What you are asked to do ▸
Wherever a line holds the word "lower", copy that line from the data.

Stored dataset items ▸
★ ★ ★ ★ ★

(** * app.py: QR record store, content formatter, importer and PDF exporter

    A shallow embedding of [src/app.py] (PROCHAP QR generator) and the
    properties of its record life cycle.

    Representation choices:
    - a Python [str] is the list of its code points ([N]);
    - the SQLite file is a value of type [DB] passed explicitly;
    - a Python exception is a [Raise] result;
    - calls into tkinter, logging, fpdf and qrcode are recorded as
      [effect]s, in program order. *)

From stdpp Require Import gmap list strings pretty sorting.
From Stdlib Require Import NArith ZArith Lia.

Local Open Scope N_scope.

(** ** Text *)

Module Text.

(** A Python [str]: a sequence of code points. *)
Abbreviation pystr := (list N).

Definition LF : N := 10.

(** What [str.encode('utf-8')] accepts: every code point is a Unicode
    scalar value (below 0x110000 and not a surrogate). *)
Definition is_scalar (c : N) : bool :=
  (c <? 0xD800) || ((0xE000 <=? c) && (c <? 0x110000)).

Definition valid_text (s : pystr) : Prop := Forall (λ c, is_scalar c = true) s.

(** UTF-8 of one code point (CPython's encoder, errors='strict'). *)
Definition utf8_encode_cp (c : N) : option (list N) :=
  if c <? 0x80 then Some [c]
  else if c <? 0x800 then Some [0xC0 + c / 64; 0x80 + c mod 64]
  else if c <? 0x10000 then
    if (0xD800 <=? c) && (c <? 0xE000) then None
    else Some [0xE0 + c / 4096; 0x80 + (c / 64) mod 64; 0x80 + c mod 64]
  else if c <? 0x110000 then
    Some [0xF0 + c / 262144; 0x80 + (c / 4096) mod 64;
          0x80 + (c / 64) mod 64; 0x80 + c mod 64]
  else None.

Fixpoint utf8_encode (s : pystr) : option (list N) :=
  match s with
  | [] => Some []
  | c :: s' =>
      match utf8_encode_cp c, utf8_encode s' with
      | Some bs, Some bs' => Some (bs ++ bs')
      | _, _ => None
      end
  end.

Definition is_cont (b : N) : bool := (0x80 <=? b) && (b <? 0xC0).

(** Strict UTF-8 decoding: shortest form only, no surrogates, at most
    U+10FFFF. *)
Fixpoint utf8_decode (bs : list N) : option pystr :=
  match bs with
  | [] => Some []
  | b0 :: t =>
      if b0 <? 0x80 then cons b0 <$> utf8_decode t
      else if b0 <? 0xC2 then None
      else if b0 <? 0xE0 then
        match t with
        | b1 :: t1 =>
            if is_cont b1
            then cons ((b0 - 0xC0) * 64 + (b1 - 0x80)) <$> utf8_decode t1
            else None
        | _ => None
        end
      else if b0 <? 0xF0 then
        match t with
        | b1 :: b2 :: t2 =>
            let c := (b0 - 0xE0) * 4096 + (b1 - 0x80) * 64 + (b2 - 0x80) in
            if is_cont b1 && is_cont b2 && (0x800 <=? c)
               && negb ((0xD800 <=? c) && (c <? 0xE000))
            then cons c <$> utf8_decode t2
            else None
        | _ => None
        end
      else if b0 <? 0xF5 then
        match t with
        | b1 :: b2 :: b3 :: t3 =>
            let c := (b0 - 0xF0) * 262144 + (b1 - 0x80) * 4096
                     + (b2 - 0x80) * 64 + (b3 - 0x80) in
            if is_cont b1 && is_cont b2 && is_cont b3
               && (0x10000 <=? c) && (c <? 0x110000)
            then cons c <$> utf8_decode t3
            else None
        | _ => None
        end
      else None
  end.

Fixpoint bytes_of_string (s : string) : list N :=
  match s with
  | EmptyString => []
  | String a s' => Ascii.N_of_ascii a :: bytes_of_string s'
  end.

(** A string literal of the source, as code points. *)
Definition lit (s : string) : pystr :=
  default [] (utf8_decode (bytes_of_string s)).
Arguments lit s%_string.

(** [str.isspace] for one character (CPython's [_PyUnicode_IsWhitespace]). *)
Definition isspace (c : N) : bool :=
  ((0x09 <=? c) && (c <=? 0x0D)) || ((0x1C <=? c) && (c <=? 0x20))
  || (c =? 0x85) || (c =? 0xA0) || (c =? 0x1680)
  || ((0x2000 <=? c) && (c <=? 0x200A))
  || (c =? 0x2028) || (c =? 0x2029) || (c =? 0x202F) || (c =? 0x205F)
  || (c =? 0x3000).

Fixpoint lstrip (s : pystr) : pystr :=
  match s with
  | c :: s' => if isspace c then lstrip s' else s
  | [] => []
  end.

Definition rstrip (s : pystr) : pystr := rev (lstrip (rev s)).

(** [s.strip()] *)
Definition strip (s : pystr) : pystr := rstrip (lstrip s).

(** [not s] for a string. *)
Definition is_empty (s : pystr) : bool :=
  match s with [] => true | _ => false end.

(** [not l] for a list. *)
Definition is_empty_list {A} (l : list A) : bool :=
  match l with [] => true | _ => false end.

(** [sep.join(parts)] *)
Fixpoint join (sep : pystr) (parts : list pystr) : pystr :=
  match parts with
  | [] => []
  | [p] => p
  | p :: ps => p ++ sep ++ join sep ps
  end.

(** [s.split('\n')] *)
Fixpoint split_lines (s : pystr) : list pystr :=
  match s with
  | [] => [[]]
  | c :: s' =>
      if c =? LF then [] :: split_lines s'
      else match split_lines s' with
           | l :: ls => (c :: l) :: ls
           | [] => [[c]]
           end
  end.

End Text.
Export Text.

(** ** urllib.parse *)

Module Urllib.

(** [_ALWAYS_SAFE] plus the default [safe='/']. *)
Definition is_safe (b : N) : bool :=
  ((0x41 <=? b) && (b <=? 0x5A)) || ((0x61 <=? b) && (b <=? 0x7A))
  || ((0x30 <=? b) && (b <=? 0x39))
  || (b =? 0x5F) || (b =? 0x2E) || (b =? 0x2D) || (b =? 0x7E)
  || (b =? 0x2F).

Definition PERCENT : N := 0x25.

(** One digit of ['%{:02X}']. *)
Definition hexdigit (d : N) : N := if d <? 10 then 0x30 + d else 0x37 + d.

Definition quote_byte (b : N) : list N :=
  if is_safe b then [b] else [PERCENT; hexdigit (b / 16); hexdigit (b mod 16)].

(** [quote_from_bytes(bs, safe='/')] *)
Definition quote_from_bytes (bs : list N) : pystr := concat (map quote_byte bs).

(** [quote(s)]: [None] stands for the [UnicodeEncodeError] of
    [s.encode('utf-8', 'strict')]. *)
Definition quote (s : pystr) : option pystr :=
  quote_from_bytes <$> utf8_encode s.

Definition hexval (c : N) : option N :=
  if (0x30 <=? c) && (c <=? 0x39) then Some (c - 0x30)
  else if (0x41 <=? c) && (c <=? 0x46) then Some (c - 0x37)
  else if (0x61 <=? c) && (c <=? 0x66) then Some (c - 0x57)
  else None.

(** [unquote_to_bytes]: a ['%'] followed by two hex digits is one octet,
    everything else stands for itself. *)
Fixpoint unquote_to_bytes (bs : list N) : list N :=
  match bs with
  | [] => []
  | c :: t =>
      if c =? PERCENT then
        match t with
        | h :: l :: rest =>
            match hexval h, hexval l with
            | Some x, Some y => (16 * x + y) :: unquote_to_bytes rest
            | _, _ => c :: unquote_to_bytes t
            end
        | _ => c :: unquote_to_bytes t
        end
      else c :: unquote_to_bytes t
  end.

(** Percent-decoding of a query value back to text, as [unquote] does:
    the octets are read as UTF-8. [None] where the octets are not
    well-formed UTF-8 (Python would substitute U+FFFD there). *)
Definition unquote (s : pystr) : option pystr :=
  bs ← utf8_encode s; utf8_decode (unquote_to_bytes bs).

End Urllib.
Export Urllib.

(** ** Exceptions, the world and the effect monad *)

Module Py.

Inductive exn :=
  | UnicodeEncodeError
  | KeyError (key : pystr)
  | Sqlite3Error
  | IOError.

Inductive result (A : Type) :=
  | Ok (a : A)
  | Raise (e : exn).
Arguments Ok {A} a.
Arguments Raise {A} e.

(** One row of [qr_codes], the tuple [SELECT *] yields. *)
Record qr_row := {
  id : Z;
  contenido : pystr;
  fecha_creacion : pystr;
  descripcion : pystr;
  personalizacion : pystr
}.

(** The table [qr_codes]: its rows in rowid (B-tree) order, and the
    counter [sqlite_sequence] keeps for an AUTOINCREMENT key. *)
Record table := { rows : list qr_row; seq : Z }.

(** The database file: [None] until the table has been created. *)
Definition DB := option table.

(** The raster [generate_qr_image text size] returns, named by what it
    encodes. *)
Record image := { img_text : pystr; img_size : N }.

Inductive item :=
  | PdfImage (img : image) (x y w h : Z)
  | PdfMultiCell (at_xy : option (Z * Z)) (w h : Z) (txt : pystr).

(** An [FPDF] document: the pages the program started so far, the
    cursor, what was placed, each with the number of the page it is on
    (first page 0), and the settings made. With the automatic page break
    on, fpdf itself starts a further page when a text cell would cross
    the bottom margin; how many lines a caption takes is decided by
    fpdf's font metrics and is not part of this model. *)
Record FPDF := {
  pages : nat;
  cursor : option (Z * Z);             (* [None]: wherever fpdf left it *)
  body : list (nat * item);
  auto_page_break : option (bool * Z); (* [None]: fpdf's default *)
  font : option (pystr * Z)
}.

★ ★ ★ ★ ★

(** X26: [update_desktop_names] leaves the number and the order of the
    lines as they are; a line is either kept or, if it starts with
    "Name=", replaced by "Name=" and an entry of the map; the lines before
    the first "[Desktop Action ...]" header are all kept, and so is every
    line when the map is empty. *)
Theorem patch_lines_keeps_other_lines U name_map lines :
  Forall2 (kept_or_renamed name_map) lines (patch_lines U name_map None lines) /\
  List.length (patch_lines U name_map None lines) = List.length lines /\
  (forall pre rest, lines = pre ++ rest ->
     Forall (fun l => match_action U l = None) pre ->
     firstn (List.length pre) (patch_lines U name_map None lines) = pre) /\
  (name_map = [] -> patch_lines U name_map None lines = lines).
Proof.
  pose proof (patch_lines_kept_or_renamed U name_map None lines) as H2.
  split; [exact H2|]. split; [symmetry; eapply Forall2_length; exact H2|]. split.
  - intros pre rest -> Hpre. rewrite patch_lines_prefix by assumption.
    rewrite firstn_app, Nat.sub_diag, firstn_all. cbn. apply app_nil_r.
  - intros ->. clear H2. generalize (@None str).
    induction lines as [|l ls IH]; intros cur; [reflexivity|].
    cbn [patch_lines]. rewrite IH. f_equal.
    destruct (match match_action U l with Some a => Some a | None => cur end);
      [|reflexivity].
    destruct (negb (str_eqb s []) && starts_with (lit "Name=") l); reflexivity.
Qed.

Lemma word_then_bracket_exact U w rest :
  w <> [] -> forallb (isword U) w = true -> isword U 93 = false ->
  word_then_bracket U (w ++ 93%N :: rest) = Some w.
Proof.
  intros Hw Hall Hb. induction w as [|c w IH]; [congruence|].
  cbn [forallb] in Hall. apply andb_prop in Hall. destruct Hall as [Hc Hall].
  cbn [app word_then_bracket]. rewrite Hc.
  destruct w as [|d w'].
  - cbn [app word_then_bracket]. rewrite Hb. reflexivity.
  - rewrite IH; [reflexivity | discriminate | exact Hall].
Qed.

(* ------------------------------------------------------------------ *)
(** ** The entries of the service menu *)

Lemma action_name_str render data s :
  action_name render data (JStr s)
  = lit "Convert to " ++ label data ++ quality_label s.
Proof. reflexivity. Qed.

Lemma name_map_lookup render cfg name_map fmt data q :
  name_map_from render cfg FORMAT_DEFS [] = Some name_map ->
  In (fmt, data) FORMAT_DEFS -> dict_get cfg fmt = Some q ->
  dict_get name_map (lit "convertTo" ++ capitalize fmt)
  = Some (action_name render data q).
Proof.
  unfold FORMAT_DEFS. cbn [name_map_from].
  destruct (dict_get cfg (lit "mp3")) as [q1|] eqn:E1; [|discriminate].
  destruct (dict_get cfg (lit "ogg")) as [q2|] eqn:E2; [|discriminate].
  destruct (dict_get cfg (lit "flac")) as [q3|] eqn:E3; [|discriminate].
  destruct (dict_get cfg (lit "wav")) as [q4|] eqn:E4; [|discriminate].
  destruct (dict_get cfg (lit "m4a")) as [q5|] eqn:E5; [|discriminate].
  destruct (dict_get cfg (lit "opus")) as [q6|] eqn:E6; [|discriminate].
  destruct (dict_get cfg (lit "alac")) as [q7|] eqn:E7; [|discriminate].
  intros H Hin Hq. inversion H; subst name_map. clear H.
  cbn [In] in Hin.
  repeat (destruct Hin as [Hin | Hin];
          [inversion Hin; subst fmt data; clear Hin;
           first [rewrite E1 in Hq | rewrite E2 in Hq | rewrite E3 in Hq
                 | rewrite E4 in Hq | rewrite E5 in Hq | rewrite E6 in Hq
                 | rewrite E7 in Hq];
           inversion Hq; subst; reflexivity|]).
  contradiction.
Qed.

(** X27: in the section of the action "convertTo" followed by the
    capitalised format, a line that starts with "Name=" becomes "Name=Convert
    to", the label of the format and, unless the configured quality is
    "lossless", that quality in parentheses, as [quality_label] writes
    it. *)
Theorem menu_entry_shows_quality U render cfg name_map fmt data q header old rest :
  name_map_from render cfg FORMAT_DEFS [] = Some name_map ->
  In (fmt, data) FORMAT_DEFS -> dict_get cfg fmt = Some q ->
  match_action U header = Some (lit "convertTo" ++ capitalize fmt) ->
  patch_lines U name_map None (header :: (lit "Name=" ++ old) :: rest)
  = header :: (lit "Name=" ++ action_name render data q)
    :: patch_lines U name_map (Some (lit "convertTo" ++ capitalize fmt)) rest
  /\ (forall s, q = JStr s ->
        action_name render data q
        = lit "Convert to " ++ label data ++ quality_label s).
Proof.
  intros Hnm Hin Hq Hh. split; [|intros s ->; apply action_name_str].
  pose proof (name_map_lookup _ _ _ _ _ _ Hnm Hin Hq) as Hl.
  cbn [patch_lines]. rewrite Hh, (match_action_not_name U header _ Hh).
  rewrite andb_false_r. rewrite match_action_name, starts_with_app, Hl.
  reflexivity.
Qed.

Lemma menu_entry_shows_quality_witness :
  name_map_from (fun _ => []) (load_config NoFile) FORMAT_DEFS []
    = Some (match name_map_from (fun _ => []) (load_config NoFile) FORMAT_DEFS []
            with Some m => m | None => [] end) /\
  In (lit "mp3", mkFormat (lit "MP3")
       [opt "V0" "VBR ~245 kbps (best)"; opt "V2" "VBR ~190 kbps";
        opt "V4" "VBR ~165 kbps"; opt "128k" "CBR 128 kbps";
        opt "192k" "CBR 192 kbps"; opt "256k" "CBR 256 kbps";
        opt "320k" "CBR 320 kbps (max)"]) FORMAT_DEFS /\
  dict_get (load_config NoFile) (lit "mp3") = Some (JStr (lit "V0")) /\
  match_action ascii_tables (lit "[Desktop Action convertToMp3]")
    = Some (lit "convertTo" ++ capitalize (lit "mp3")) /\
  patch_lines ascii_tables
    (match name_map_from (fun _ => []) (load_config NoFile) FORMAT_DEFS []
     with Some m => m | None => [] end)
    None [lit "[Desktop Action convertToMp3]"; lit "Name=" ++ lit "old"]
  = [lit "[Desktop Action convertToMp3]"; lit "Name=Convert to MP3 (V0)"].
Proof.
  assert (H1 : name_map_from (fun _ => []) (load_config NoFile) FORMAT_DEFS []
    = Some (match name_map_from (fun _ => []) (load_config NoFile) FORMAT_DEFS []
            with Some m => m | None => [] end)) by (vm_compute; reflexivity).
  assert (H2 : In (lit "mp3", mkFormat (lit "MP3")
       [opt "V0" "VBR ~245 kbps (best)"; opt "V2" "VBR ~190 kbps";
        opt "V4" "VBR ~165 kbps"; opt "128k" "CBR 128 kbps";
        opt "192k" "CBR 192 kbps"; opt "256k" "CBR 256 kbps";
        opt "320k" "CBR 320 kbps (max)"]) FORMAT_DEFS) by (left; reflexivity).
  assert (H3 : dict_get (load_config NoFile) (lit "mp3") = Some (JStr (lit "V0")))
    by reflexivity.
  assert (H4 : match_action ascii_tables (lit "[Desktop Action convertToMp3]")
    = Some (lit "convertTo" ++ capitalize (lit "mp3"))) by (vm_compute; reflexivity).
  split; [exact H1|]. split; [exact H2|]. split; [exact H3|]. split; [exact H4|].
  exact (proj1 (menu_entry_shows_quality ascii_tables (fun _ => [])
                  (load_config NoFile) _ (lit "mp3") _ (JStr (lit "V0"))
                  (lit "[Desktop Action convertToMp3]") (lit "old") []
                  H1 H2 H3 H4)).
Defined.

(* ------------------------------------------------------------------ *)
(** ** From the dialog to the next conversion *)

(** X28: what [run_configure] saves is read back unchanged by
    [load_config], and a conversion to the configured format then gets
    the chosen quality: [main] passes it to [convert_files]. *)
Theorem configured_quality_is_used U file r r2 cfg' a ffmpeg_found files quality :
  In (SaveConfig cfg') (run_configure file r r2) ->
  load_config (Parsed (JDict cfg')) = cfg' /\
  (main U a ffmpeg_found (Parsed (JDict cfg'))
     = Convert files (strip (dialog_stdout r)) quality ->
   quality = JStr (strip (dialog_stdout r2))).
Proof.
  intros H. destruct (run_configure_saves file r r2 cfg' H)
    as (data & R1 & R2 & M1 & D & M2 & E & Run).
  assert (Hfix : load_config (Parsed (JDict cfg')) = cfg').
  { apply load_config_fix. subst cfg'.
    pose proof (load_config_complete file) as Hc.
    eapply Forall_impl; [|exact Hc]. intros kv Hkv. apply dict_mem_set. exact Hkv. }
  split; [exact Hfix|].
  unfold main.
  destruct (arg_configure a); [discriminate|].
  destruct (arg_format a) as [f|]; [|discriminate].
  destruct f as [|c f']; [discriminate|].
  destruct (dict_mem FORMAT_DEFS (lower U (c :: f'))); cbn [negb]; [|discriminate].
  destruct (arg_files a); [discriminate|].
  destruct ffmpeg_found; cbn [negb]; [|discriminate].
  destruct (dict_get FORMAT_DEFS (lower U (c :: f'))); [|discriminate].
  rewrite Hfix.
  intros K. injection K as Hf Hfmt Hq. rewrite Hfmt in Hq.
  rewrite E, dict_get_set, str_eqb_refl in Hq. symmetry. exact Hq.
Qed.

★ ★ ★ ★ ★

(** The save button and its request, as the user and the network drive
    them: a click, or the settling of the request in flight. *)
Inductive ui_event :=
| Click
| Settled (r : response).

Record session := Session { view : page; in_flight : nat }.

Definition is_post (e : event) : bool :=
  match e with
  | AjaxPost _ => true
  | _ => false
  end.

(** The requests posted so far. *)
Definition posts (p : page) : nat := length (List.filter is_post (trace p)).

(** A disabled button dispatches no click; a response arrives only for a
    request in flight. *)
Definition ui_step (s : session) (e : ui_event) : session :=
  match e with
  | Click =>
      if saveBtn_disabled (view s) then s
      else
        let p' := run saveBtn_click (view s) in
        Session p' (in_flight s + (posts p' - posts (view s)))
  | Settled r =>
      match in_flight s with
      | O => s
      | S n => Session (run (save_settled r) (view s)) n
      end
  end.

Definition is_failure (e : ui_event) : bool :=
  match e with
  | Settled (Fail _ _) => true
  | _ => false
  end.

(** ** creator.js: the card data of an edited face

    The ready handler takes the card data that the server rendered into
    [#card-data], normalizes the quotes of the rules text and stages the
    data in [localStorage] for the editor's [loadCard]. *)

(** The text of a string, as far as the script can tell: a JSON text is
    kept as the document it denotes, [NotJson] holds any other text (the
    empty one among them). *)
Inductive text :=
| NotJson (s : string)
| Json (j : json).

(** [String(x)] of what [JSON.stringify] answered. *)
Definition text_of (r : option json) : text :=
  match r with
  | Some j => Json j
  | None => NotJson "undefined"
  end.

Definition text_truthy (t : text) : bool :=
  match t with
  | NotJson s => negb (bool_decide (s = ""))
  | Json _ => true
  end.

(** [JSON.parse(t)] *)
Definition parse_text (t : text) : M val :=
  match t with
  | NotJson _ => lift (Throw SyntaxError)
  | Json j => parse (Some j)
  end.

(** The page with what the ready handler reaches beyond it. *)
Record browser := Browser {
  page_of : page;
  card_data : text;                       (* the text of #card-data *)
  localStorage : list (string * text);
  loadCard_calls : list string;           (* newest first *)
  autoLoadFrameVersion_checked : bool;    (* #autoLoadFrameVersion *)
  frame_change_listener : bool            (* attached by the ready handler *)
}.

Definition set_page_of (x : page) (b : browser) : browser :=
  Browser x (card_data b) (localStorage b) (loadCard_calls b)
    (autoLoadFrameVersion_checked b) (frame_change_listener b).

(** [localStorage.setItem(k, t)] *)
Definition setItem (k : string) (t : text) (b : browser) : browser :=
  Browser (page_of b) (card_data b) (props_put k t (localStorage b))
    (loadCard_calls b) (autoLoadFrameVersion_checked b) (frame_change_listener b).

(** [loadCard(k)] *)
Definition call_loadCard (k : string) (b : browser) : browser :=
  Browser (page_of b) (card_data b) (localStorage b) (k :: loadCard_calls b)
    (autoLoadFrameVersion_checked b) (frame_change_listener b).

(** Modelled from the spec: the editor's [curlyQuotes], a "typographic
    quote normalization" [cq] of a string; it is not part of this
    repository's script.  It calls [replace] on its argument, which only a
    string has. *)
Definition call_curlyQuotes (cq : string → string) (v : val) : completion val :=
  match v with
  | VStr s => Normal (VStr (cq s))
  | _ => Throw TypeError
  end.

★ ★ ★ ★ ★

Response below ▸
  destruct (dict_mem FORMAT_DEFS (lower U (c :: f'))); cbn [negb]; [|discriminate].
  destruct (dict_get FORMAT_DEFS (lower U (c :: f'))); [|discriminate].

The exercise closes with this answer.